| Summary | National Percentile | Rank vs Metro |
|---|---|---|
| Housing | 31st | Fair |
| Demographics | 50th | Good |
| Amenities | 5th | Poor |
Multifamily Valuation
| Property Details | |
|---|---|
| Address | 36348 Penet Square Dr, La Fargeville, NY, 13656, US |
| Region / Metro | La Fargeville |
| Year of Construction | 1986 |
| Units | 24 |
| Transaction Date | 2011-10-01 |
| Transaction Price | $582,992 |
| Buyer | NORTH COUNTRY HOUSING |
| Seller | CONIFER LAFARGEVILLE ASSOCIATE |
36348 Penet Square Dr La Fargeville Multifamily Investment
Neighborhood occupancy is steady and schools test well relative to the region, suggesting durable renter demand near this 24-unit asset, according to WDSuite’s CRE market data. Metrics cited refer to the surrounding neighborhood rather than the property itself.
The property sits in a rural pocket of the Watertown–Fort Drum metro with limited retail and lifestyle density, but basic services are present and public schools rate strongly. The neighborhood’s average school rating is among the stronger performers in the metro (84th percentile nationally), which can support family-oriented tenancy and longer lease terms.
Occupancy in the neighborhood is above the metro median (rank 16 out of 68), and sits modestly above national midline by percentile. While amenities like cafes, parks, and restaurants are sparse, this submarket often serves residents seeking larger units and value-driven rents, which can underpin stable leasing even with fewer walkable options.
Renter-occupied housing represents roughly a quarter of neighborhood units (renter concentration 23.3%), indicating a smaller but identifiable tenant base for multifamily.

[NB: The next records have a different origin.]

Lemma round_write_payload :
  UI (m_user s) ->
  to_come sent_kernel c dev (w ++ [k]) k r (length (rq_bios rq)) UI (mem_gather (kmem (m_kernel s)) (rq_extent rq))
    (Machine sent_kernel (m_user s) (m_brk s)).
Proof.
  intros HU. pose proof Hnr as [[[Hc Hd Hp Hr _] [_ Hu _ Hrq _] Hmt _ _ _ _] _ [Hl Hlm] _ Hfirst Hbios Hext].
  pose proof write_sends as Hsd.
  assert (dispatched_pdu r = with_blk r (with_map_data b (req_length r))) as Hdp
    by (unfold dispatched_pdu; by rewrite Hu, Hsd).
  exists (with_map_data b (req_length r)), rq. cbn [m_kernel m_user]. split_and!; try done.
  - unfold sending_state, sent_kernel, dispatched. rewrite Hsd, Hdp. rewrite bool_decide_eq_false_2; cycle 1.
    { intros E%(f_equal length). rewrite length_mem_gather in E. simpl in E. lia. }
    apply kstate_ext; kfields; rewrite ?insert_insert_eq, ?insert_id by done; done.
  - unfold xfer_wf, payload. cbn [with_map_data b_bio b_map_data]. rewrite Hfirst, drop_0.
    apply max_size_small in Hlm. split_and!; [done|by rewrite <- Hext|lia].
  - unfold payload. cbn [with_map_data b_bio]. by rewrite Hfirst, drop_0.
Qed.

Lemma sending_unanswered b' rq' s3 :
  m_kernel s3 = sending_state sent_kernel c dev (w ++ [k]) k r [] b' rq' ->
  length (rq_bios rq') = length (rq_bios rq) ->
  unanswered s s3 c dev w d k rest r b' rq'.
Proof.
  intros Hk3 Hnb. pose proof Hnr as [[[Hc Hd Hp Hr _] [_ Hu He Hrq Hb] _ _ _ _ _] _ _ _ _ _ _].
  pose proof write_sends as Hsd. split; rewrite Hk3; unfold sending_state, sent_kernel, dispatched; kfields; try done.
  - by rewrite insert_insert_eq, bool_decide_eq_true_2.
  - split; kfields; rewrite ?lookup_insert_eq; try done. intros Ht Hnil. apply (Hb Ht), length_zero_iff_nil.
    rewrite <- Hnb. by rewrite Hnil.
  - by rewrite delete_insert_eq.
  - intros x Hx. rewrite lookup_insert_ne by done. rewrite Hsd. by rewrite lookup_insert_ne.
Qed.
(** A request with a payload: the driver gets it at [buffer], and what [UI] says. *)
Lemma write_round st ud (Post : V -> Prop) :
  UI (m_user s) -> 0 <= ud < 2 ^ 64 -> - 2 ^ 63 <= st < 2 ^ 63 ->
  (forall s2, UI (m_user s2) ->
     mem_read (v_mem (m_user s2)) buffer (req_length r) = mem_gather (kmem (m_kernel s)) (rq_extent rq) ->
     wp (prepare_reply ops local_header (l_u2k l)) (fun res s3 =>
       res = (u2k_with_reply (req_id r) st ud, 0) /\ m_kernel s3 = m_kernel s2 /\ Post (m_user s3)) s2) ->
  wp (handle_request c ops buffer BIUS_MAX_SIZE_PER_COMMAND l) (fun res s' =>
    (exists l', res = Go l') /\ Post (m_user s') /\ kmem (m_kernel s') = kmem (m_kernel s) /\
    served s s' c dev w d k rest (reply_events k r (u2k_with_reply (req_id r) st ud))) s.
Proof.
  intros HU Hud Hst Hdrv. pose proof Hnr as [Hpr _ [Hl Hlm] _ _ _ Hext].
  destruct (round_numbers Hnr) as (Hlen & _ & _). apply round_start; [done|]. apply wp_pbind.
  pose proof (payload_stream sent_kernel c dev (w ++ [k]) k r (length (rq_bios rq)) UI HUI) as Hstream.
  eapply wp_mono.
  { apply (copy_in_reads_payload_aux c buffer BIUS_MAX_SIZE_PER_COMMAND _ (command_header r)
      (mem_gather (kmem (m_kernel s)) (rq_extent rq))).
    - by apply round_write_payload.
    - exact Hw.
    - done.
    - cbn [command_header k2u_length]. by rewrite length_mem_gather, Hlen.
    - cbn [command_header k2u_length]. by rewrite Hlen.
    - cbn [command_header k2u_length]. rewrite Hlen. apply max_size_small in Hlm. lia. }
  intros res s2 (-> & (b' & rq' & Hk2 & _ & _ & _ & Hnb & HU2) & Hread & _).
  cbn [command_header k2u_length] in Hread. rewrite Hlen in Hread.
  apply wp_pbind_lift. eapply wp_mono; [exact (Hdrv s2 HU2 Hread)|].
  intros res s3 (-> & Hk3 & HP). apply round_end. eapply wp_mono.
  { eapply (reply_status s s3 c dev w d k rest r b b' rq rq'); [exact Hpr| |done|done|].
    - apply sending_unanswered; [by rewrite Hk3|done].
    - right. intros E. by rewrite E in Hw. }
  intros res s4 (-> & Hu & Hm & Hsv). split_and!; try done; [by eexists|by rewrite Hu].
Qed.
End write.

Within a 3-mile radius, household counts have edged lower in recent years while average household size is shrinking; forward-looking 3-mile data indicates more households even as population trends soften, implying smaller household sizes and a possible expansion of the renter pool. These dynamics can support occupancy stability, though leasing may require targeted marketing to capture dispersed demand.
Ownership remains relatively accessible in this part of the metro (home values below national norms), which can compete with rentals. However, rent-to-income levels are favorable for operators (high national percentile for renter affordability), suggesting lower near-term retention risk and measured room for rent optimization, subject to unit quality and localized competition.
Vintage context matters: much of the surrounding housing stock skews older (average 1962). With a 1986 construction year, this asset is newer than the neighborhood norm, offering a relative competitive edge while still warranting planning for system upgrades and modernization to maintain positioning.

Safety indicators compare reasonably well in both metro and national context. Neighborhood crime sits above the metro median for safety among 68 Watertown–Fort Drum neighborhoods, and the area rates above the national midline by percentile. Property crime levels track similarly, landing above average versus neighborhoods nationwide.
Violent offense metrics are a relative bright spot: the neighborhood is in the top quartile nationally for low violent offense rates, and recent year-over-year trends show meaningful improvement. As always, investors should underwrite to submarket trends and property-specific measures rather than block-level assumptions.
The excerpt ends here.